Inductive Mutation := MPut | MDelete | MCopy | MMultipartComplete.
Inductive FinalOutcome := Committed | RejectedWithoutMutation | AbortedBeforeDispatch.

Inductive Record_ :=
| Intent (op_id key : string) (mutation : Mutation)
| Outcome (op_id : string) (intent_slot : Z) (key : string) (result_ : FinalOutcome)
| ReaderAdmission (reader_id : string) (incarnation max_serve_ms config_version : Z).

Inductive PutVerdict := Created | Occupied | Unknown.
Definition StoreError : Type := string.

#[global] Instance SourceId_eq_dec : EqDecision SourceId.
Proof. solve_decision. Defined.
#[global] Instance Cursor_eq_dec : EqDecision Cursor.
Proof. solve_decision. Defined.
#[global] Instance Mutation_eq_dec : EqDecision Mutation.
Proof. solve_decision. Defined.
#[global] Instance FinalOutcome_eq_dec : EqDecision FinalOutcome.
Proof. solve_decision. Defined.
#[global] Instance Record_eq_dec : EqDecision Record_.
Proof. solve_decision. Defined.
#[global] Instance PutVerdict_eq_dec : EqDecision PutVerdict.
Proof. solve_decision. Defined.

(** ** Limits and errors ([journal.rs]) *)

Record Limits := mkLimits {
  max_record_bytes : Z;
  max_slots : Z;
  max_scan_events : Z;
  max_scan_bytes : Z;
  max_append_probes : Z;
}.
Definition Limits_default : Limits := mkLimits (16 * 1024) 1000000 4096 (8 * 1024 * 1024) 64.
——————
### Task brief
Look through the entries and return each line that has the word "Inductive" in it.

### Exercise solution
Inductive Mutation := MPut | MDelete | MCopy | MMultipartComplete.
Inductive FinalOutcome := Committed | RejectedWithoutMutation | AbortedBeforeDispatch.
Inductive Record_ :=
Inductive PutVerdict := Created | Occupied | Unknown.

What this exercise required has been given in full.